HARPY EXCLUSIVE: The University Observer’s contingency plans to boost their funds

Freshers’ Week allowed the University Observer to tease their latest venture in search for funds: joining the horse racing world.

Freshers Week was arguably a success. Yet this is hardly surprising, and all it did was prove that UCD students find oddly appealing the idea of spending an entire week in a place where personal boundaries are a distant memory - and yours truly has already covered the success of the Tent and how students have come together to make it a permanent feature of Belfield campus. Clubs and societies had a field day - actually, five - in the Tent, with incoming and returning students expressing their interest in joining the party. Or at least they pretended to be interested in an Oscar-worthy audition for DramSoc. 

In a rather surprising turn of events, the University Observer also had a successful Freshers’ Week. It might have been thanks to Editor Tessa Ndjonkou’s unprompted pop culture references or Deputy Ilaria Riccio’s ability to run her mouth for six straight hours, but it is undeniable that a large crowd of UCD students stopped by the stand the Observer shared with the Student’s Union - although a Harpy source points out that the free condoms were the main attraction of the stand, and students only stopped longer because they felt bad about ghosting the Observer’s staff in real life. 

Editor and Deputy looked at each other bewildered when they saw that they had surpassed 200 sign-ups as the week came to a close. Their surprise was primarily due to the disparity between the number of people who expressed their interest in the Observer and the resources the paper disposes of. As already reported by the Harpy, the paper opened an OnlyFans account in a - rather desperate - attempt to increase the figures of the Observer’s bank account. Unfortunately, the upper-editorial team slowly realised that their carefully curated content was taking longer than expected to inflate the Observer’s finances. Luckily, the paper is run by two people who eat delusion for breakfast, and Editor and Deputy orchestrated an articulated plan to subtly share their latest venture in the quest for funds with the UCD student population. 
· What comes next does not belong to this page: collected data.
(* ===== verification/Ctm.v ===== *)
(** lib/nfp/_c/ctm.c: rings in cluster target memory, set up through its XPB registers. *)
From Stdlib Require Import ZArith Lia List String.
From stdpp Require Import base list numbers option strings.
From S2P Require Import Prelude Me MemRing.
#[local] Open Scope Z_scope.

Module Ctm.

(** nfp_ctm.h *)
Definition NFP_CTM_MISC_XPB_OFF : Z := 0x80000.
Definition NFP_CTM_RING_BASE (x : Z) : Z := 0x0100 + x * 0x10.
Definition NFP_CTM_RING_HEAD (x : Z) : Z := 0x0104 + x * 0x10.
Definition NFP_CTM_RING_TAIL (x : Z) : Z := 0x0108 + x * 0x10.
Definition NFP_CTM_RING_BASE_STATUS_TYPE_Empty : Z := 0.
Definition NFP_CTM_RING_BASE_BASE_shf : Z := 9.
(** struct nfp_ctm_ring_base *)
Definition nfp_ctm_ring_base (size status_type base : Z) : Z :=
  (wrap 3 size ≪ 29) .| (wrap 1 status_type ≪ 28) .| (wrap 9 base ≪ 9).
Definition SZ_16K : Z := 16384.

Definition ct_cmd (op : string) (data : list Z) (addr r : Z) (ind : option Z) : cmd :=
  Cmd T_ct op data addr false 0 (Some r) (Some sig_done) ind.

Definition ring_base_of (base size : Z) : Z :=
  nfp_ctm_ring_base (Z.log2 (size / 4) - 7) NFP_CTM_RING_BASE_STATUS_TYPE_Empty
    ((u32 base .& not32 (size - 1)) ≫ NFP_CTM_RING_BASE_BASE_shf).

Definition ctm_ring_setup (rnum : carg) (base : Z) (size : carg) : prog unit :=
  let entries := cval size / 4 in
  _ ← try_ctassert (is_ct rnum) (cval rnum <? 16);
  _ ← ctassert (is_ct size);
  _ ← ctassert (MemRing.is_log2 (cval size));
  _ ← ctassert ((128 <=? entries) && (entries <=? SZ_16K));
  _ ← issue (ct_cmd "xpb_write" [ring_base_of base (cval size)]
        (NFP_CTM_MISC_XPB_OFF + NFP_CTM_RING_BASE (cval rnum)) 1 None);
  _ ← issue (ct_cmd "xpb_write" [0] (NFP_CTM_MISC_XPB_OFF + NFP_CTM_RING_HEAD (cval rnum)) 1 None);
  let xpb_addr := NFP_CTM_MISC_XPB_OFF + NFP_CTM_RING_TAIL (cval rnum) in
  _ ← issue (ct_cmd "xpb_write" [0] xpb_addr 1 None);
  _ ← issue (ct_cmd "xpb_read" [] xpb_addr 1 None);
  Vis (EArb A_wait) (fun _ => Ret tt).

Definition ring_op (op : string) (data : list Z) (isl : Z) (rnum size : carg) (sync : sync_t)
    : prog (list Z) :=
  let count := cval size / 4 in
  let ring_addr := shl32 isl 24 .| shl32 (cval rnum) 2 in
  _ ← ctassert (cval rnum <? 16);
  _ ← ctassert (is_ct size);
  _ ← ctassert (is_aligned (cval size) 4);
  _ ← ctassert (cval size <=? 16 * 4);
  ws ← (if cval size <=? 8 * 4 then issue (ct_cmd op data ring_addr count None)
        else issue (ct_cmd op data ring_addr count (Some (ind_len (sub32 count 1)))));
  if bool_decide (sync = ctx_swap) then Vis (EArb A_wait) (fun _ => Ret ws) else Ret ws.

Definition ctm_ring_get (isl : Z) (rnum size : carg) (sync : sync_t) : prog (list Z) :=
  ring_op "ring_get" [] isl rnum size sync.
Definition ctm_ring_put (isl : Z) (rnum : carg) (data : list Z) (size : carg) (sync : sync_t) : prog unit :=
  _ ← ring_op "ring_put" data isl rnum size sync; Ret tt.

Lemma align_down base k : 0 <= k <= 32 -> in_word 32 base ->
  base .& not32 (Z.ones k) = base / 2 ^ k * 2 ^ k.
Proof.
  intros Hk Hb. rewrite <- Z.shiftr_div_pow2, <- Z.shiftl_mul_pow2 by lia. apply Z.bits_inj'. intros i Hi.
  assert (Ho : in_word 32 (Z.ones k)).
  { rewrite Z.ones_equiv. assert (0 < 2 ^ k) by (apply Z.pow_pos_nonneg; lia).
    assert (2 ^ k <= 2 ^ 32) by (apply Z.pow_le_mono_r; lia). unfold in_word. lia. }
  rewrite Z.land_spec, not32_testbit, testbit_ones, testbit_shiftl by (done || lia).
  destruct (Z.leb_spec k i).
  - rewrite testbit_shiftr by lia. replace (i - k + k) with i by lia.
    destruct (Z.ltb_spec i k), (Z.ltb_spec i 32); try lia; cbn; [by rewrite andb_true_r|].
    by rewrite (testbit_high 32 base) by (done || lia).
  - destruct (Z.ltb_spec i k); [|lia]. cbn. by rewrite !andb_false_r.
Qed.

(** The base register of a ring of [2^k] bytes: the logarithm of its entries and the
    base rounded down to its size. *)
Lemma ctm_ring_base_fields base k : 9 <= k <= 16 -> in_word 18 base ->
  let w := ring_base_of base (2 ^ k) in
  2 ^ (field 29 3 w + 7) * 4 = 2 ^ k /\ field 28 1 w = 0 /\ field 9 9 w * 2 ^ 9 = base - base mod 2 ^ k.
Proof.
  intros Hk Hb. unfold in_word in Hb.
  assert (Hk2 : 2 ^ k = 2 ^ (k - 2) * 4) by (change 4 with (2 ^ 2); rewrite <- Z.pow_add_r by lia; f_equal; lia).
  assert (Hkp : 2 ^ 9 <= 2 ^ k <= 2 ^ 16) by (split; apply Z.pow_le_mono_r; lia).
  set (b := base / 2 ^ k * 2 ^ (k - 9)).
  assert (Hd : base / 2 ^ k * 2 ^ k = b * 2 ^ 9).
  { unfold b. rewrite <- Z.mul_assoc, <- Z.pow_add_r by lia. do 2 f_equal. lia. }
  pose proof (Z.div_mod base (2 ^ k) ltac:(lia)) as Hdm. pose proof (Z.mod_pos_bound base (2 ^ k) ltac:(lia)).
  assert (0 <= base / 2 ^ k) by (apply Z.div_pos; lia).
  assert (Hbr : 0 <= b < 2 ^ 9) by (split; [apply Z.mul_nonneg_nonneg; lia|lia]).
  assert (E : ring_base_of base (2 ^ k) = (k - 9) * 2 ^ 29 + b * 2 ^ 9).
  { unfold ring_base_of. rewrite (wrap_id 32 base) by (unfold in_word; lia).
    rewrite (Z.sub_1_r (2 ^ k)), <- Z.ones_equiv, align_down, Hd by (unfold in_word; lia).
    rewrite Hk2, Z.div_mul, Z.log2_pow2 by lia.
    unfold NFP_CTM_RING_BASE_BASE_shf, nfp_ctm_ring_base, NFP_CTM_RING_BASE_STATUS_TYPE_Empty.
    rewrite Z.shiftr_div_pow2, Z.div_mul by lia.
    rewrite (wrap_id 3), (wrap_id 9) by (unfold in_word; lia).
    change (wrap 1 0 ≪ 28) with 0. rewrite Z.lor_0_r, (Z.shiftl_mul_pow2 b) by lia.
    rewrite lor_shift_add by (unfold in_word; lia). f_equal. f_equal. lia. }
  cbv zeta. rewrite E, !field_eq by lia. split; [|split].
  - replace ((((k - 9) * 2 ^ 29 + b * 2 ^ 9) / 2 ^ 29) mod 2 ^ 3) with (k - 9) by (Z.div_mod_to_equations; lia).
    rewrite Hk2. do 2 f_equal. lia.
  - Z.div_mod_to_equations. lia.
  - replace ((((k - 9) * 2 ^ 29 + b * 2 ^ 9) / 2 ^ 9) mod 2 ^ 9) with b by (Z.div_mod_to_equations; lia). lia.
Qed.

(** Setting up a ring issues three register writes and a read that confirms them. *)
Lemma ctm_ring_setup_trace {St} (h : St -> event -> reply * St) s rnum base k : 9 <= k <= 16 -> cval rnum < 16 ->
  let xpb r := NFP_CTM_MISC_XPB_OFF + r (cval rnum) in
  let o := exec h (ctm_ring_setup rnum base (ct (2 ^ k))) s in
  o_res o = inl tt /\
  o_trace o = [ECmd (ct_cmd "xpb_write" [ring_base_of base (2 ^ k)] (xpb NFP_CTM_RING_BASE) 1 None);
               ECmd (ct_cmd "xpb_write" [0] (xpb NFP_CTM_RING_HEAD) 1 None);
               ECmd (ct_cmd "xpb_write" [0] (xpb NFP_CTM_RING_TAIL) 1 None);
               ECmd (ct_cmd "xpb_read" [] (xpb NFP_CTM_RING_TAIL) 1 None); EArb A_wait].
Proof.
  intros Hk Hr. unfold ctm_ring_setup, mbind, prog_bind. cbn [cval ct is_ct].
  assert (E : 2 ^ k / 4 = 2 ^ (k - 2)).
  { change 4 with (2 ^ 2). rewrite <- Z.pow_sub_r by lia. done. }
  assert (2 ^ 7 <= 2 ^ (k - 2) <= 2 ^ 14) by (split; apply Z.pow_le_mono_r; lia).
  rewrite E, MemRing.is_log2_pow2 by lia.
  rewrite try_ctassert_true by (apply Z.ltb_lt; done).
  rewrite !ctassert_true by (done || (apply andb_true_iff; unfold SZ_16K; split; apply Z.leb_le; lia)).
  split; reflexivity.
Qed.

End Ctm.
Counting on the voluntary participation of the Tent’s staff, the Observer was strategically placed right next to the Horse Racing Society, without a clear way to tell the stands apart; in this way, students who were interested in the HRS approached the Observer’s stand instead, and were subjected to an unrequested explanation of how a newspaper works. The Observer’s team treated the situation as a mere joke, filling their social media with even more memes than usual - and that’s saying a lot. Unbeknownst to them, students were participating in an elaborate marketing strategy to announce that the Observer is joining the Horse Racing industry in yet another desperate attempt to find sponsors. 

As Editor and Deputy spend their free time learning how a horse race works, the Harpy can exclusively reveal that the Curragh Racecourse is a likely contender to host the Observer’s 30th Birthday Party in 2024.